Pei Caixia, Shen Zherui, Wu Yongcan, Zhao Sijing, Wang Yilan, Shi Shihua, Huang Demei, Jia Nan, Liu Junling, Wang Xiaomin, He Yacong, Wang Zhenxing
Hospital of Chengdu University of Traditional Chinese Medicine, Chengdu, Sichuan, China.
Chongqing Key Laboratory of Traditional Chinese Medicine for Prevention and Cure of Metabolic Diseases, Chongqing, China.
Phytother Res. 2024 Dec;38(12):5657-5671. doi: 10.1002/ptr.8333. Epub 2024 Sep 22.
High-altitude pulmonary edema (HAPE) is a life-threatening disease, and autophagy deficiency is implicated in the pathogenesis of HAPE. Eleutheroside B (EB), which is the main bioactive component of Acanthopanax senticosus, exhibits various pharmacological activities. Our previous research demonstrated that autophagic structures were widely found in the ultrastructure of lung tissue in HAPE rats. However, whether EB regulates autophagy deficiency in HAPE remains unknown. This study aimed to investigate the protective effects of EB on hypobaric hypoxia-induced HAPE and explore the underlying molecular mechanism of regulating autophagy. The rat model of high-altitude pulmonary edema was replicated using a hypobaric hypoxic chamber. Rats were pretreated with EB or in combination with chloroquine or compound C. The pulmonary edema was assessed by the lung wet/dry ratio, total protein concentration in bronchoalveolar lavage fluid, and histological analysis. Inflammation and oxidative stress were measured using commercial biochemical kits. Autophagy and autophagic flux were evaluated by western blotting, transmission electron microscopy, and adeno-associated virus-mRFP-GFP-labeled tandem fluorescence LC3. The AMPK/mTOR signaling pathway was detected by western blotting. EB alleviated hypobaric hypoxia-induced pulmonary edema, hypoxemia, acid-base imbalance in the blood, inflammation, and oxidative stress in a dose-dependent manner. EB restored impaired autophagic flux by activating the AMPK/mTOR signaling pathway. However, chloroquine or compound C abolished eleutheroside B-mediated autophagy flux restoration. EB has the potential to restore impaired autophagic flux in the lung of hypobaric hypoxia-induced HAPE rats, which could be attributed to the activation of AMPK/mTOR signaling pathway.

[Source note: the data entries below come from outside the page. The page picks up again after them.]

(* ===== verification/KcpTimers.v ===== *)
(** * The timers of a KCP endpoint

    Retransmission, flush and probe timers, unwrapped: they stay in a window
    [lo..hi] of the clock, and once the clock reached [hi] an update flushes,
    every segment in flight is sent again, and a pending probe is due. *)

From S2P Require Import Prelude Bytes Kcp KcpWire KcpMessage KcpReceive KcpInv KcpFlush.
From S2P Require Import KcpEmit KcpHear.

(** The stamp [t] is the time of an instant between [lo] and [hi]. *)
Definition at_time (lo hi t : Z) : Prop := ∃ T, t = wrap 32 T ∧ lo <= T <= hi.

Lemma at_time_weaken lo hi lo' hi' t :
  lo' <= lo → hi <= hi' → at_time lo hi t → at_time lo' hi' t.
Proof. intros H1 H2 (T & -> & HT). exists T. split; [done|lia]. Qed.

Lemma at_time_add lo hi T d : lo <= T + d <= hi → at_time lo hi (wrap 32 T +{32} d).
Proof. intros H. exists (T + d). by rewrite wrap_add_l. Qed.

Lemma at_time_due lo hi T t :
  at_time lo hi t → hi <= T < lo + 2 ^ 31 → 0 <= timediff (wrap 32 T) t.
Proof. intros (R & -> & HR) HT. rewrite timediff_wrap by lia. lia. Qed.

(** The longest delay of any timer. *)
Definition patience (self : Kcp.t) : Z := KcpTiming.probe_max (Kcp.timing self).

(** The timing parameters are ordered as [KcpTiming.new] makes them. *)
Record sane (t : KcpTiming.t) : Prop := {
  sn_rto : 0 <= KcpTiming.rto_max t
    ∧ KcpTiming.rto_max t + KcpTiming.rto_max t / 8 <= KcpTiming.probe_max t;
  sn_interval : 0 <= KcpTiming.interval t <= KcpTiming.probe_max t;
  sn_probe : 0 < KcpTiming.probe_initial t <= KcpTiming.probe_max t;
  sn_max : KcpTiming.probe_max t < 2 ^ 30;
}.

Lemma timing_new_sane scale : 0 < scale < 2 ^ 8 → sane (KcpTiming.new scale).
Proof.
  intros H. unfold KcpTiming.new, KCP_RTO_MAX_SCALE.
  split; cbn [KcpTiming.rto_max KcpTiming.probe_max KcpTiming.interval KcpTiming.probe_initial];
    rewrite ?(wrap_id 32) by lia; [|lia|lia|lia].
  split; [lia|]. pose proof (Z.div_mod (6000 * scale) 8 ltac:(lia)).
  pose proof (Z.mod_pos_bound (6000 * scale) 8 ltac:(lia)). lia.
Qed.

(** A segment in flight: when it is due, and its own timeout. *)
Definition timed (lo hi rto_max : Z) (s : Seg.t) : Prop :=
  at_time lo hi (Seg.resendts s) ∧ 0 <= Seg.rto s <= rto_max.

Record timers (lo hi : Z) (self : Kcp.t) : Prop := {
  tm_sane : sane (Kcp.timing self);
  tm_flush : at_time lo hi (Kcp.ts_flush self);
  tm_probe : Kcp.probe_wait self ≠ 0 → at_time lo hi (Kcp.ts_probe self);
  tm_wait : 0 <= Kcp.probe_wait self <= patience self;
  tm_segs : Forall (timed lo hi (KcpTiming.rto_max (Kcp.timing self))) (Kcp.snd_buf self);
}.

(** ** One segment *)

Section segment.
Context (self : Kcp.t) (wnd T : Z).
Hypothesis sane_self : sane (Kcp.timing self).
Hypothesis rto_self : 0 <= Kcp.rx_rto self <= KcpTiming.rto_max (Kcp.timing self).
Hypothesis now_self : Kcp.current self = wrap 32 T.

Lemma rto_min_bound : 0 <= rto_min self <= KcpTiming.rto_max (Kcp.timing self) / 8.
Proof using rto_self.
  unfold rto_min. destruct (negb _).
  - rewrite Z.shiftr_div_pow2 by lia. change (2 ^ 3) with 8.
    split; [apply Z.div_pos; lia|apply Z.div_le_mono; lia].
  - split; [lia|apply Z.div_pos; lia].
Qed.

(** The timeout of a retransmission, however it grew. *)
Lemma backed_off x s :
  let rto := wrap 32 x `min` KcpTiming.rto_max (Kcp.timing self) in
  Seg.rto s = rto → Seg.resendts s = Kcp.current self +{32} rto →
  timed T (T + patience self) (KcpTiming.rto_max (Kcp.timing self)) s.
Proof using sane_self now_self rto_self.
  cbn zeta. intros H1 H2. pose proof (wrap_range 32 x ltac:(lia)) as Hw.
  destruct sane_self as [[Hs1 Hs2] _ _ _]. unfold in_width in Hw.
  pose proof (Z.div_pos (KcpTiming.rto_max (Kcp.timing self)) 8 ltac:(lia) ltac:(lia)).
  split; [|rewrite H1; lia]. rewrite H2, now_self. apply at_time_add. unfold patience. lia.
Qed.

(** What is sent gets a new deadline. *)
Lemma transmission_timed lo hi s s' :
  timed lo hi (KcpTiming.rto_max (Kcp.timing self)) s → transmission self wnd s = Some s' →
  timed T (T + patience self) (KcpTiming.rto_max (Kcp.timing self)) s'.
Proof using sane_self rto_self now_self.
  intros [_ Hr]. unfold transmission, Kcp.flush_decide. pose proof rto_min_bound as Hm.
  destruct sane_self as [[Hs1 Hs2] _ _ Hs3]. unfold patience.
  pose proof (Z.div_le_upper_bound (KcpTiming.rto_max (Kcp.timing self)) 8
    (KcpTiming.rto_max (Kcp.timing self)) ltac:(lia) ltac:(lia)) as H8.
  destruct (Seg.xmit s =? 0); [|destruct (0 <=? _); [|destruct (_ && _)]];
    cbn beta iota zeta; [intros [= <-]|destruct (negb (Kcp.nodelay self)); intros [= <-]|intros [= <-]|done].
  - split; [|cbn; lia]. cbn. rewrite now_self. apply at_time_add.
    rewrite wrap_id by lia. lia.
  - by eapply backed_off.
  - by eapply backed_off.
  - split; [|cbn; lia]. cbn. rewrite now_self. apply at_time_add. lia.
Qed.

(** A segment whose time has come is sent. *)
Lemma transmission_due lo hi s :
  timed lo hi (KcpTiming.rto_max (Kcp.timing self)) s → hi <= T < lo + 2 ^ 31 →
  is_Some (transmission self wnd s).
Proof using now_self.
  intros [Ht _] HT. unfold transmission, Kcp.flush_decide.
  destruct (Seg.xmit s =? 0); [by eexists|]. rewrite now_self.
  rewrite (proj2 (Z.leb_le _ _)) by (by eapply at_time_due). by eexists.
Qed.

Lemma retimed_keep lo hi s :
  timed lo hi (KcpTiming.rto_max (Kcp.timing self)) s → lo <= T → T + patience self <= hi →
  timed lo hi (KcpTiming.rto_max (Kcp.timing self)) (retimed self wnd s).
Proof using sane_self rto_self now_self.
  intros Hs H1 H2. unfold retimed. destruct (transmission self wnd s) as [s'|] eqn:E; [|done].
  cbn. destruct (transmission_timed lo hi s s' Hs E) as [Ht Hr]. split; [|done].
  eapply at_time_weaken; [..|exact Ht]; lia.
Qed.

Lemma retimed_due lo hi s :
  timed lo hi (KcpTiming.rto_max (Kcp.timing self)) s → hi <= T < lo + 2 ^ 31 →
  timed T (T + patience self) (KcpTiming.rto_max (Kcp.timing self)) (retimed self wnd s).
Proof using sane_self rto_self now_self.
  intros Hs HT. destruct (transmission_due lo hi s Hs HT) as [s' E].
  unfold retimed. rewrite E. by eapply transmission_timed.
Qed.

(** What a transmission carries. *)
Lemma transmission_carries s s' :
  transmission self wnd s = Some s' →
  Seg.sn s' = Seg.sn s ∧ Seg.cmd s' = Seg.cmd s ∧ Seg.wnd s' = wnd
  ∧ Seg.una s' = Kcp.rcv_nxt self ∧ carried s' = carried s ∧ Seg.conv s' = Seg.conv s.
Proof.
  unfold transmission, Kcp.flush_decide.
  destruct (Seg.xmit s =? 0); [|destruct (0 <=? _); [|destruct (_ && _)]];
    cbn beta iota zeta; [|destruct (negb _)| |done]; intros [= <-]; done.
Qed.

Lemma retimed_sn (l : list Seg.t) : Seg.sn <$> (retimed self wnd <$> l) = Seg.sn <$> l.
Proof.
  rewrite <- list_fmap_compose. apply list_fmap_ext. intros i s _. cbn. unfold retimed.
  destruct (transmission self wnd s) as [s'|] eqn:E; [|done].
  by destruct (transmission_carries s s' E).
Qed.
End segment.

(** ** Probes *)

Lemma probe_timed self lo hi T :
  sane (Kcp.timing self) → Kcp.current self = wrap 32 T → 0 <= Kcp.probe_wait self <= patience self →
  (Kcp.probe_wait self ≠ 0 → at_time lo hi (Kcp.ts_probe self)) →
  let probe := Kcp.probe_wnd_size self in
  0 <= Kcp.probe_wait probe <= patience self
  ∧ (Kcp.probe_wait probe ≠ 0 →
       at_time T (T + patience self) (Kcp.ts_probe probe) ∨ Kcp.ts_probe probe = Kcp.ts_probe self
         ∧ Kcp.probe_wait self ≠ 0 ∧ timediff (Kcp.current self) (Kcp.ts_probe self) < 0)
  ∧ (Kcp.rmt_wnd self = 0 → Kcp.probe_wait probe ≠ 0)
  ∧ (Kcp.rmt_wnd self = 0 → Kcp.probe_wait self ≠ 0 → hi <= T < lo + 2 ^ 31 →
       asks probe KCP_ASK_SEND = true).
Proof.
  intros [_ _ [Hp1 Hp2] Hmax] Hnow Hw Ht. cbn zeta. unfold Kcp.probe_wnd_size, patience in *.
  destruct (Z.eqb_spec (Kcp.rmt_wnd self) 0) as [Hr|Hr].
  2:{ split; [|split; [|split]]; [cbn; lia|intros H; by destruct H|intros H; by destruct Hr|intros H; by destruct Hr]. }
  destruct (Z.eqb_spec (Kcp.probe_wait self) 0) as [H0|H0].
  { split; [|split; [|split]]; [cbn; lia| |intros _; cbn; lia|done]. intros _. left. cbn. rewrite Hnow.
    apply at_time_add. lia. }
  destruct (Z.leb_spec 0 (timediff (Kcp.current self) (Kcp.ts_probe self))) as [Hle|Hgt].
  - set (w := Kcp.probe_wait self `max` KcpTiming.probe_initial (Kcp.timing self)).
    assert (0 < w <= KcpTiming.probe_max (Kcp.timing self)) as Hww by (unfold w; lia).
    pose proof (half_bound w ltac:(lia)) as Hhalf.
    assert (0 < (w +{32} w / 2) `min` KcpTiming.probe_max (Kcp.timing self)
      <= KcpTiming.probe_max (Kcp.timing self)) as Hw2 by (rewrite wrap_id by lia; lia).
    cbn [Kcp.probe_wait Kcp.ts_probe Kcp.probe update].
    split; [|split; [|split]]; [cbn; fold w; lia| |intros _; cbn; fold w; lia|].
    + intros _. left. cbn. fold w. rewrite Hnow. apply at_time_add. lia.
    + intros _ _ _. unfold asks. cbn.
      rewrite Z.land_lor_distr_l. change (Z.land KCP_ASK_SEND KCP_ASK_SEND) with 1.
      apply negb_true_iff, Z.eqb_neq. intros H%Z.lor_eq_0_iff. lia.
  - split; [|split; [|split]]; [done| |done|].
    + intros _. right. done.
    + intros _ H1 H2. pose proof (at_time_due lo hi T _ (Ht H1) H2). rewrite <- Hnow in *. lia.
Qed.

(** ** Flushes and updates *)

Lemma number_all_timed self wnd T lo hi l : ∀ n,
  Kcp.current self = wrap 32 T → lo <= T <= hi →
  0 <= Kcp.rx_rto self <= KcpTiming.rto_max (Kcp.timing self) →
  Forall (timed lo hi (KcpTiming.rto_max (Kcp.timing self))) (number_all self wnd n l).
Proof.
  intros n Hnow HT Hr. revert n. induction l as [|s l IH]; intros n; cbn [number_all]; constructor; [|apply IH].
  split; [|done]. exists T. by split.
Qed.

Section flushes.
Context (self self' : Kcp.t) (groups : list (list Seg.t)) (taken rest : list Seg.t) (T : Z).
Hypothesis flushed_self : flushed self self' groups taken rest.
Hypothesis sane_self : sane (Kcp.timing self).
Hypothesis rto_self : 0 <= Kcp.rx_rto self <= KcpTiming.rto_max (Kcp.timing self).
Hypothesis now_self : Kcp.current self = wrap 32 T.

Lemma flushed_segs_keep lo hi :
  Forall (timed lo hi (KcpTiming.rto_max (Kcp.timing self))) (Kcp.snd_buf self) →
  lo <= T → T + patience self <= hi →
  Forall (timed lo hi (KcpTiming.rto_max (Kcp.timing self))) (Kcp.snd_buf self').
Proof using All.
  intros Hs H1 H2. rewrite (fd_buf _ _ _ _ _ flushed_self). apply Forall_fmap.
  pose proof (sn_probe _ sane_self) as Hp. unfold patience in H2.
  eapply (Forall_impl (timed lo hi (KcpTiming.rto_max (Kcp.timing self)))).
  - apply Forall_app. split; [done|]. apply (number_all_timed self _ T); [done|lia|done].
  - intros s Ht. by apply (retimed_keep self _ T).
Qed.

Lemma flushed_segs_due lo hi :
  Forall (timed lo hi (KcpTiming.rto_max (Kcp.timing self))) (Kcp.snd_buf self) →
  hi <= T < lo + 2 ^ 31 →
  Forall (timed T (T + patience self) (KcpTiming.rto_max (Kcp.timing self))) (Kcp.snd_buf self').
Proof using All.
  intros Hs HT. rewrite (fd_buf _ _ _ _ _ flushed_self), fmap_app. apply Forall_app.
  split; apply Forall_fmap.
  - eapply Forall_impl; [exact Hs|]. intros s Ht. by apply (retimed_due self _ T) with lo hi.
  - eapply (Forall_impl (timed T T (KcpTiming.rto_max (Kcp.timing self)))).
    + apply (number_all_timed self _ T); [done|lia|done].
    + intros s Ht. apply (retimed_due self _ T) with T T; done || lia.
Qed.

(** Every segment in flight after the flush has just been sent. *)
Lemma flushed_sends lo hi s :
  Forall (timed lo hi (KcpTiming.rto_max (Kcp.timing self))) (Kcp.snd_buf self) →
  hi <= T < lo + 2 ^ 31 → s ∈ Kcp.snd_buf self' → s ∈ mjoin groups.
Proof using All.
  intros Hs HT Hin. rewrite (fd_segments _ _ _ _ _ flushed_self).
  rewrite (fd_buf _ _ _ _ _ flushed_self) in Hin.
  apply list_elem_of_fmap in Hin as (s0 & -> & Hin).
  assert (is_Some (transmission self (Kcp.wnd_unused self) s0)) as [s1 E].
  { apply elem_of_app in Hin as [Hin|Hin].
    - apply (transmission_due self _ T now_self lo hi); [|done].
      by apply (proj1 (Forall_forall _ _) Hs).
    - apply (transmission_due self _ T now_self T T); [|lia].
      apply (proj1 (Forall_forall _ _) (number_all_timed self (Kcp.wnd_unused self) T T T taken
        (Kcp.snd_nxt self) now_self ltac:(lia) rto_self)). done. }
  apply elem_of_app. right. apply elem_of_app. right. apply list_elem_of_omap.
  exists s0. split; [done|]. unfold retimed. by rewrite E.
Qed.

End flushes.

Lemma update_split self T lo hi r self' :
  sane (Kcp.timing self) → at_time lo hi (Kcp.ts_flush self) →
  (∀ F, lo <= F <= hi → - 2 ^ 31 <= T - F < 2 ^ 31) →
  Kcp.update self (wrap 32 T) = Ret (r, self') →
  ∃ f, let k := self <| Kcp.current := wrap 32 T |> <| Kcp.updated := true |>
                     <| Kcp.ts_flush := f |> in
    (Kcp.flush k = Ret (r, self') ∧ at_time T (T + patience self) f)
    ∨ (self' = k ∧ r = Ok tt ∧ f = Kcp.ts_flush self ∧ T < hi).
Proof.
  intros [_ [Hi1 Hi2] _ Hmax] (F & HF & HFr) Hnear. unfold Kcp.update. cbn zeta.
  set (k1 := if negb (Kcp.updated _) then _ else _).
  assert (∃ G, k1 = self <| Kcp.current := wrap 32 T |> <| Kcp.updated := true |>
      <| Kcp.ts_flush := wrap 32 G |> ∧ (G = F ∨ G = T)) as (G & E1 & HG).
  { unfold k1. change (Kcp.updated (self <| Kcp.current := wrap 32 T |>)) with (Kcp.updated self).
    destruct (Kcp.updated self) eqn:Eu; cbn [negb].
    - exists F. split; [|by left]. rewrite <- HF. by destruct self; cbn in Eu; subst.
    - exists T. split; [done|by right]. }
  clearbody k1. subst k1.
  match goal with |- context [timediff ?a ?b] =>
    change a with (wrap 32 T); change b with (wrap 32 G) end.
  assert (- 2 ^ 31 <= T - G < 2 ^ 31) as Hd by (destruct HG as [-> | ->]; [by apply Hnear|lia]).
  rewrite (timediff_wrap T G Hd).
  set (st := if negb ((_ <=? _) && (_ <? _)) then _ else _).
  assert (∃ G', st = (self <| Kcp.current := wrap 32 T |> <| Kcp.updated := true |>
      <| Kcp.ts_flush := wrap 32 G' |>, T - G') ∧ (G' = F ∨ G' = T) ∧ - 2 ^ 31 <= T - G' < 2 ^ 31)
    as (G' & Est & HG' & Hd').
  { unfold st. destruct (negb _).
    - exists T. rewrite Z.sub_diag. split; [done|]. split; [by right|lia].
    - by exists G. }
  clearbody st. subst st. cbn beta iota zeta.
  destruct (Z.leb_spec 0 (T - G')) as [Hle|Hlt].
  2:{ intros [= <- <-]. exists (Kcp.ts_flush self). right. destruct HG' as [-> | ->]; [|lia].
      rewrite HF. split_and!; [done|done|done|lia]. }
  intros ([r' k] & E & Hr)%bind_ret. apply Ret_inj in Hr as [= <- <-].
  unfold patience. set (d := KcpTiming.interval (Kcp.timing self)) in *.
  match type of E with context [0 <=? timediff ?a ?b] =>
    change (timediff a b) with (timediff (wrap 32 T) (wrap 32 G' +{32} d)) in E end.
  rewrite wrap_add_l, timediff_wrap in E by lia.
  destruct (Z.leb_spec 0 (T - (G' + d))) as [Hle2|Hlt2].
  - exists (wrap 32 T +{32} d). left. split; [exact E|]. apply at_time_add. lia.
  - exists (wrap 32 G' +{32} d). left. split; [exact E|]. apply at_time_add. lia.
Qed.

高原肺水肿(HAPE)是一种危及生命的疾病,自噬缺陷与HAPE的发病机制有关。刺五加的主要生物活性成分刺五加苷B(EB)具有多种药理活性。我们之前的研究表明,在HAPE大鼠肺组织的超微结构中广泛发现了自噬结构。然而,EB是否能调节HAPE中的自噬缺陷仍不清楚。本研究旨在探讨EB对低压缺氧诱导的HAPE的保护作用,并探索其调节自噬的潜在分子机制。使用低压缺氧舱复制高原肺水肿大鼠模型。大鼠用EB或与氯喹或化合物C联合预处理。通过肺湿/干比、支气管肺泡灌洗液中的总蛋白浓度和组织学分析评估肺水肿。使用商业生化试剂盒测量炎症和氧化应激。通过蛋白质免疫印迹法、透射电子显微镜和腺相关病毒-mRFP-GFP标记的串联荧光LC3评估自噬和自噬通量。通过蛋白质免疫印迹法检测AMPK/mTOR信号通路。EB以剂量依赖的方式减轻了低压缺氧诱导的肺水肿、低氧血症、血液酸碱失衡、炎症和氧化应激。EB通过激活AMPK/mTOR信号通路恢复受损的自噬通量。然而,氯喹或化合物C消除了刺五加苷B介导的自噬通量恢复。EB有可能恢复低压缺氧诱导的HAPE大鼠肺中受损的自噬通量,这可能归因于AMPK/mTOR信号通路的激活。